Showing 2 changed files with 692 additions and 0 deletions.
diff --git a/sycamore-local-development-example.md b/sycamore-local-development-example.md
@@ -0,0 +1,382 @@
+These instructions have been tested on MacOS 14.0, MacOS 13.4.1, and Ubuntu 23.10; they may have to be tweaked for other environments
+
+# Write and iterate on Sycamore jobs locally
+
+The Quickstart configuration for Aryn Search easily launches containers for the full stack. However, you may prefer to write and iterate on your Sycamore data processing scripts locally, and load the output of these tests into the containerized Aryn stack.

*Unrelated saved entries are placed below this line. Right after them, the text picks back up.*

(* ===== verification/ContainersView.v ===== *)
(** * The containers tab: crates/muxtop-tui/src/ui/containers.rs *)

From S2P Require Import Prelude Str RsFloat Num FloatFacts Actions Process Network Gpu.
From S2P Require Import Snapshots Keymap Ui KubeView Palette App Terminal Theme Canvas.
From S2P Require Import Columns Table Meters View.
Local Open Scope Z_scope.
Local Open Scope record_scope.

Definition COL_NAME : nat := 0.
Definition COL_CPU : nat := 3.
Definition COL_MEM : nat := 4.
Definition COL_RX : nat := 5.
Definition COL_TX : nat := 6.
Definition COL_UPTIME : nat := 7.

Definition COLUMNS : list Column :=
  [fixed (lit "NAME") 22 Left PRIO_ESSENTIAL; flex (lit "IMAGE") 16 PRIO_MEDIUM;
   fixed (lit "STATE") 13 Left PRIO_ESSENTIAL; fixed (lit "CPU%") 7 Right PRIO_HIGH;
   fixed (lit "MEMORY") 18 Right PRIO_HIGH; fixed (lit "RX/s") 10 Right PRIO_LOW;
   fixed (lit "TX/s") 10 Right PRIO_LOW; fixed (lit "UPTIME") 9 Right PRIO_LOW].

Definition GRAPH_HEIGHT : Z := 4.

Definition sort_column (field : ContainerSortField) : option nat :=
  Some match field with
       | CtrSort.Name => COL_NAME
       | CtrSort.Cpu => COL_CPU
       | CtrSort.Mem => COL_MEM
       | CtrSort.NetRx => COL_RX
       | CtrSort.NetTx => COL_TX
       | CtrSort.Uptime => COL_UPTIME
       end.

Definition state_level (state : ContainerState) : Level :=
  match state with
  | CtrRunning => Level.Success
  | CtrPaused | CtrCreated => Level.Info
  | CtrRestarting | CtrRemoving => Level.Warning
  | CtrExited | CtrDead => Level.Error
  end.

Definition state_label (state : ContainerState) : str :=
  match state with
  | CtrCreated => lit "created"
  | CtrRunning => lit "running"
  | CtrPaused => lit "paused"
  | CtrRestarting => lit "restarting"
  | CtrExited => lit "exited"
  | CtrDead => lit "dead"
  | CtrRemoving => lit "removing"
  end.

Definition uptime (started_at_ms now_ms : Z) : str :=
  if (started_at_ms =? 0) || (now_ms <=? started_at_ms) then lit "0s"
  else format_age ((now_ms - started_at_ms) / 1000).

Definition container_row (c : ContainerSnapshot) (now_ms : Z) (r : Render) : Row :=
  let g := r_glyphs r in
  let theme := r_theme r in
  let level := state_level (ctr_state c) in
  let running := bool_decide (ctr_state c = CtrRunning) in
  let memory :=
    if 0 <? mem_limit_bytes c
    then human_bytes (ctr_mem_used_bytes c) ++ lit "/" ++ human_bytes (mem_limit_bytes c)
    else human_bytes (ctr_mem_used_bytes c) in
  let dash := Theme.none g in
  [Cell_new (scrub_ctrl (ctr_name c));
   Cell_new (scrub_ctrl (image c));
   colored (marker level g ++ lit " " ++ state_label (ctr_state c)) (level_color theme level);
   if running then colored (fmt_fixed 1 (cpu_pct c)) (gauge_color theme (f64_from (cpu_pct c)))
   else Cell_new dash;
   if running then Cell_new memory else Cell_new dash;
   if running then Cell_new (human_bytes (net_rx_bytes c)) else Cell_new dash;
   if running then Cell_new (human_bytes (net_tx_bytes c)) else Cell_new dash;
   if running then Cell_new (uptime (started_at_ms c) now_ms) else Cell_new dash].

Definition draw_summary (area : Rect) (r : Render) (cs : ContainersSnapshot) (frame : Frame) : Frame :=
  let t := r_theme r in
  let total := length (containers cs) in
  let running := length (List.filter (λ c, bool_decide (ctr_state c = CtrRunning)) (containers cs)) in
  let engine := match engine cs with
                | Docker => lit "Docker" | Podman => lit "Podman" | UnknownEngine => lit "Engine" end in
  render_widget (paragraph
    [[mkSpan (lit " " ++ engine ++ lit " ") (accent_fill t);
      mkSpan (lit "  " ++ nat_show running ++ lit " running") (body t);
      mkSpan (lit " " ++ sep (r_glyphs r) ++ lit " " ++ nat_show total ++ lit " total") (dim t)]]) area frame.

Definition draw_graph (area : Rect) (r : Render) (rows : list ContainerSnapshot) (frame : Frame)
    : option Frame :=
  let s := r_app r in
  match rows !! containers_selected s with
  | None => Some frame
  | Some c =>
      let width := saturating_sub (r_width area) 10 in
      if width =? 0 then Some frame
      else
        let g := r_glyphs r in
        let t := r_theme r in
        let cpu := container_cpu_history (ctr_id c) s in
        let rx := container_rx_deltas (ctr_id c) s in
        cpu_spans ← line_percent t g cpu width;
        rx_spans ← line t g rx width None Flat (success t);
        Some (render_widget (paragraph
          [[mkSpan (lit " " ++ scrub_ctrl (ctr_name c) ++ lit " ") (accent t)];
           mkSpan (lit " CPU ") (dim t) :: cpu_spans;
           mkSpan (lit " " ++ arrow_down g ++ lit "   ") (dim t) :: rx_spans]) area frame)
  end.

Section Tab.
Context {Uc : Unicode} `{!Layouts}.

Definition containers_spec (s : AppState) (rows : list ContainerSnapshot) : Spec :=
  mkSpec COLUMNS (sort_column (containers_sort_field s)) (bool_decide (containers_sort_order s = Desc))
    (length rows) (containers_selected s) (containers_scroll_offset s) (App.col_scroll s)
    (if bool_decide (containers_filter_input s = [])
     then empty_state (lit "No containers") (Some (lit "The daemon is up but has nothing running."))
     else no_match (lit "No matching containers")).

Definition container_at (r : Render) (now_ms : Z) (rows : list ContainerSnapshot) (idx : nat) : Row :=
  match rows !! idx with Some c => container_row c now_ms r | None => [] end.

Definition no_engine : EmptyState :=
  empty_state (lit "No container engine configured")
    (Some (lit "Start Docker or Podman and relaunch, or pass --docker-socket.")).

Definition no_daemon : EmptyState :=
  error_state (lit "No container daemon detected") (lit "The socket is not answering.")
    (lit "Run `docker` or `podman system service`, and check your user is in the `docker` group.").

Definition draw_containers_tab (area : Rect) (r : Render) (frame : Frame) : option Frame :=
  let s := r_app r in
  let t := r_theme r in
  match last_snapshot s with
  | None => Some (render_empty area (waiting (with_ellipsis r (lit "Waiting for data"))) t frame)
  | Some snapshot =>
    match sys_containers snapshot with
    | None => Some (render_empty area no_engine t frame)
    | Some cs =>
      if negb (daemon_up cs) then Some (render_empty area no_daemon t frame)
      else
        let rows := sorted_filtered_containers_cache s in
        let filter_h := if filter_editing s then 1 else 0 in
        let graph_h := if negb (bool_decide (rows = [])) && (14 <=? r_height area) then GRAPH_HEIGHT else 0 in
        match vertical [Length 1; Fill 1; Length graph_h; Length filter_h] area with
        | [summary_area; table_area; graph_area; filter_area] =>
            let frame := draw_summary summary_area r cs frame in
            let frame := (draw t (r_glyphs r) table_area (containers_spec s rows)
                            (container_at r (timestamp_ms snapshot) rows) frame).2 in
            frame ← (if 0 <? graph_h then draw_graph graph_area r rows frame else Some frame);
            Some (if 0 <? filter_h then filter_bar_draw filter_area r (lit "Filter containers") frame else frame)
        | _ => None
        end
    end
  end.
End Tab.

(** ** Properties *)

(** The columns headed RX/s and TX/s show the bytes received and sent since the
    container was started, not a rate. *)
Example rate_columns_show_totals c now r :
  ctr_state c = CtrRunning →
  cell_text <$> container_row c now r !! COL_RX = Some (human_bytes (net_rx_bytes c)) ∧
  label <$> COLUMNS !! COL_RX = Some (lit "RX/s").
Proof. intros E. unfold container_row. rewrite E. split; reflexivity. Qed.

Section Paint.
Context {Uc : Unicode} {To : Tolerance} `{!Layouts}.
Variables (u : bool) (s : AppState) (theme : Theme) (bp : Breakpoint).
Let r := mkRender s theme (Glyphs_new u) bp.

Lemma clean_state_label st : clean (state_label st).
Proof. destruct st; by apply clean_check. Qed.

Lemma clean_uptime a b : clean (uptime a b).
Proof. unfold uptime. destruct (_ || _); [by apply clean_check|auto with clean]. Qed.

Hint Resolve clean_state_label clean_uptime : clean.

Lemma clean_container_row c now : Forall (λ k, clean (cell_text k)) (container_row c now r).
Proof.
  unfold container_row, r. cbn [r_glyphs r_theme r_app].
  destruct (bool_decide _), (0 <? mem_limit_bytes c); solve_row.
Qed.

Lemma containers_spec_clean now rows : clean_spec (containers_spec s rows) (container_at r now rows).
Proof.
  split.
  - by apply clean_labels_of; repeat constructor.
  - cbn [empty containers_spec]. destruct (bool_decide _); solve_empty.
  - intros i. unfold container_at. destruct (rows !! i); [apply clean_container_row|constructor].
Qed.

Lemma ctr_summary_painted area cs f : rect_ok area → paints area f (draw_summary area r cs f).
Proof.
  intros Hok. unfold draw_summary, r. cbn [r_glyphs r_theme r_app].
  apply paints_line; [by apply within_refl|]. destruct (engine cs); solve_line.
Qed.

Lemma ctr_graph_painted area rows f : rect_ok area → painted area f (draw_graph area r rows f).
Proof.
  intros Hok. unfold draw_graph, r. cbn [r_glyphs r_theme r_app].
  destruct (rows !! _) as [c|]; [|apply painted_Some, paints_refl].
  destruct (_ =? 0); [apply painted_Some, paints_refl|].
  destruct (spark_percent_clean theme u (container_cpu_history (ctr_id c) s) (saturating_sub (r_width area) 10))
    as (l1 & -> & H1).
  destruct (spark_clean theme u (container_rx_deltas (ctr_id c) s) (saturating_sub (r_width area) 10) None Flat
              (success theme)) as (l2 & E2 & H2).
  cbn [mbind option_bind]. rewrite E2. apply painted_Some, paints_lines; [by apply within_refl|]. solve_lines.
Qed.

Lemma containers_painted area f :
  rect_ok area → clean (filter_text s) → painted area f (draw_containers_tab area r f).
Proof.
  intros Hok Hf. unfold draw_containers_tab. change (r_app r) with s. change (r_theme r) with theme.
  change (r_glyphs r) with (Glyphs_new u).
  destruct (last_snapshot s) as [snap|].
  2: { apply painted_Some, paints_empty; [done|]. unfold with_ellipsis, r. solve_empty. }
  destruct (sys_containers snap) as [cs|].
  2: { apply painted_Some, paints_empty; [done|]. unfold no_engine. solve_empty. }
  destruct (daemon_up cs); cbn [negb].
  2: { apply painted_Some, paints_empty; [done|]. unfold no_daemon. solve_empty. }
  set (rows := sorted_filtered_containers_cache s). set (graph_h := if _ && _ then GRAPH_HEIGHT else 0).
  edestruct vertical_4 as (sa & ta & ga & fa & -> & [Hsa Hso] & [Hta Hto] & [Hga Hgo] & [Hfa Hfo]); [exact Hok|].
  eapply painted_after; [eapply paints_mono; [exact Hsa|by apply ctr_summary_painted]|].
  eapply painted_after; [eapply paints_mono; [exact Hta|apply paints_table; [done|apply containers_spec_clean]]|].
  apply painted_bind.
  - destruct (0 <? graph_h); [|apply painted_Some, paints_refl].
    eapply painted_mono; [exact Hga|by apply ctr_graph_painted].
  - intros f'. apply painted_Some. destruct (0 <? _); [|apply paints_refl].
    eapply paints_mono; [exact Hfa|]. by apply paints_filter_bar; [..|apply clean_check].
Qed.
End Paint.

A benefit of this approach is that you can use a local Jupyter Notebook to develop your scripts.
+
+In this example, we will:
+
+- [Install and run components](#Install-and-run-components)
+- [Write an initial Sycamore job](#Write-an-initial-Sycamore-job)
+- [Add metadata extraction using GenAI](#Add-metadata-extraction-using-GenAI)
+
+The full notebook that includes the final code of the Sycamore job is [here](https://github.com/aryn-ai/quickstart/blob/main/sycamore_local_dev_example.ipynb).
+
+## Install and run components
+
+1. Launch Aryn Search using the containerized Quickstart following [these instructions](https://github.com/aryn-ai/quickstart#readme). However, a few notes on this step specific to this example:
+
+- This example doesn't need Amazon Textract or Amazon S3, so you do not need to have or provide AWS credentials.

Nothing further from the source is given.